Exercise details: For each line of the listing, output an exact copy.

Given information:
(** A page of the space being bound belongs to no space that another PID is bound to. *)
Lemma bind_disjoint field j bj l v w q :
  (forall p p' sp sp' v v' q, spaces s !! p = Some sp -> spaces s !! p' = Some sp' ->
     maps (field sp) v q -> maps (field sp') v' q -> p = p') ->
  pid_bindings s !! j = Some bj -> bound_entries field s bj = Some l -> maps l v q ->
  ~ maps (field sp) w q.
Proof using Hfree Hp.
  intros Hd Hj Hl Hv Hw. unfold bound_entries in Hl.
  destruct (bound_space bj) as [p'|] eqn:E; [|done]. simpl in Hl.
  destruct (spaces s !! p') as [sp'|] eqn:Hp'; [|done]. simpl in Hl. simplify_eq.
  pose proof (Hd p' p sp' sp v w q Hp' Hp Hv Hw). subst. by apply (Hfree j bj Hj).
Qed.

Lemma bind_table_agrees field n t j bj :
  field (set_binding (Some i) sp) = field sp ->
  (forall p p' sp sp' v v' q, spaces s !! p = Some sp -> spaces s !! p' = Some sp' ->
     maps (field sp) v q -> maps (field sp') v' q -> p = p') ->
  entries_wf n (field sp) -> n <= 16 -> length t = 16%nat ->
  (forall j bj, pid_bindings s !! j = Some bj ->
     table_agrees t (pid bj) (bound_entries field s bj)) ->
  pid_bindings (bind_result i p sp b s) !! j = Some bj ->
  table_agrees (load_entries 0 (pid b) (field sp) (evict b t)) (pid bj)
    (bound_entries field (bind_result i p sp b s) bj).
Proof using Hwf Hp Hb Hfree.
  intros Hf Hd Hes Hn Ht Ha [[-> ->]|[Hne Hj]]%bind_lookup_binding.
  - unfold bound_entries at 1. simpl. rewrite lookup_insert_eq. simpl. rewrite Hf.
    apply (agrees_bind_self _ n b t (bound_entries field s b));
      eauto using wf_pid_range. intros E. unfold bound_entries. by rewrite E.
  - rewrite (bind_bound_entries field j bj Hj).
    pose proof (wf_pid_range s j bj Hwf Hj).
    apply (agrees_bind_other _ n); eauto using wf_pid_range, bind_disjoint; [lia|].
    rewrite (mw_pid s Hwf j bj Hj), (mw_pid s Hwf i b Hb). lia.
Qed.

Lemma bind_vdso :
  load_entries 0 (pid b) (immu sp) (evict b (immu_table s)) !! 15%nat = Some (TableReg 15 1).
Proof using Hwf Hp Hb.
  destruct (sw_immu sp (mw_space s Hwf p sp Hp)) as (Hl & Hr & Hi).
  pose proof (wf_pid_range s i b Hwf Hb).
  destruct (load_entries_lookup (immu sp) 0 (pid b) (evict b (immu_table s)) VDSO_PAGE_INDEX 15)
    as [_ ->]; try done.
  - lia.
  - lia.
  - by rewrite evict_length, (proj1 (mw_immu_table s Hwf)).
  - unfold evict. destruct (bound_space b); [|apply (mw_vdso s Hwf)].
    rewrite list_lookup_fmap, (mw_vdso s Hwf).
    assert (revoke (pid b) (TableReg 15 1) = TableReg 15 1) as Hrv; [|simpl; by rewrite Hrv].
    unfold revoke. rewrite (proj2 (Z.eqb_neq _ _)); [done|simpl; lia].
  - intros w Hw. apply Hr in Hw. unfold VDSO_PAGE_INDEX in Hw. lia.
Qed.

Answer to this exercise:
(** A page of the space being bound belongs to no space that another PID is bound to. *)
Lemma bind_disjoint field j bj l v w q :
  (forall p p' sp sp' v v' q, spaces s !! p = Some sp -> spaces s !! p' = Some sp' ->
     maps (field sp) v q -> maps (field sp') v' q -> p = p') ->
  pid_bindings s !! j = Some bj -> bound_entries field s bj = Some l -> maps l v q ->
  ~ maps (field sp) w q.
Proof using Hfree Hp.
  intros Hd Hj Hl Hv Hw. unfold bound_entries in Hl.
  destruct (bound_space bj) as [p'|] eqn:E; [|done]. simpl in Hl.
  destruct (spaces s !! p') as [sp'|] eqn:Hp'; [|done]. simpl in Hl. simplify_eq.
  pose proof (Hd p' p sp' sp v w q Hp' Hp Hv Hw). subst. by apply (Hfree j bj Hj).
Qed.

Lemma bind_table_agrees field n t j bj :
  field (set_binding (Some i) sp) = field sp ->
  (forall p p' sp sp' v v' q, spaces s !! p = Some sp -> spaces s !! p' = Some sp' ->
     maps (field sp) v q -> maps (field sp') v' q -> p = p') ->
  entries_wf n (field sp) -> n <= 16 -> length t = 16%nat ->
  (forall j bj, pid_bindings s !! j = Some bj ->
     table_agrees t (pid bj) (bound_entries field s bj)) ->
  pid_bindings (bind_result i p sp b s) !! j = Some bj ->
  table_agrees (load_entries 0 (pid b) (field sp) (evict b t)) (pid bj)
    (bound_entries field (bind_result i p sp b s) bj).
Proof using Hwf Hp Hb Hfree.
  intros Hf Hd Hes Hn Ht Ha [[-> ->]|[Hne Hj]]%bind_lookup_binding.
  - unfold bound_entries at 1. simpl. rewrite lookup_insert_eq. simpl. rewrite Hf.
    apply (agrees_bind_self _ n b t (bound_entries field s b));
      eauto using wf_pid_range. intros E. unfold bound_entries. by rewrite E.
  - rewrite (bind_bound_entries field j bj Hj).
    pose proof (wf_pid_range s j bj Hwf Hj).
    apply (agrees_bind_other _ n); eauto using wf_pid_range, bind_disjoint; [lia|].
    rewrite (mw_pid s Hwf j bj Hj), (mw_pid s Hwf i b Hb). lia.
Qed.

Lemma bind_vdso :
  load_entries 0 (pid b) (immu sp) (evict b (immu_table s)) !! 15%nat = Some (TableReg 15 1).
Proof using Hwf Hp Hb.
  destruct (sw_immu sp (mw_space s Hwf p sp Hp)) as (Hl & Hr & Hi).
  pose proof (wf_pid_range s i b Hwf Hb).
  destruct (load_entries_lookup (immu sp) 0 (pid b) (evict b (immu_table s)) VDSO_PAGE_INDEX 15)
    as [_ ->]; try done.
  - lia.
  - lia.
  - by rewrite evict_length, (proj1 (mw_immu_table s Hwf)).
  - unfold evict. destruct (bound_space b); [|apply (mw_vdso s Hwf)].
    rewrite list_lookup_fmap, (mw_vdso s Hwf).
    assert (revoke (pid b) (TableReg 15 1) = TableReg 15 1) as Hrv; [|simpl; by rewrite Hrv].
    unfold revoke. rewrite (proj2 (Z.eqb_neq _ _)); [done|simpl; lia].
  - intros w Hw. apply Hr in Hw. unfold VDSO_PAGE_INDEX in Hw. lia.
Qed.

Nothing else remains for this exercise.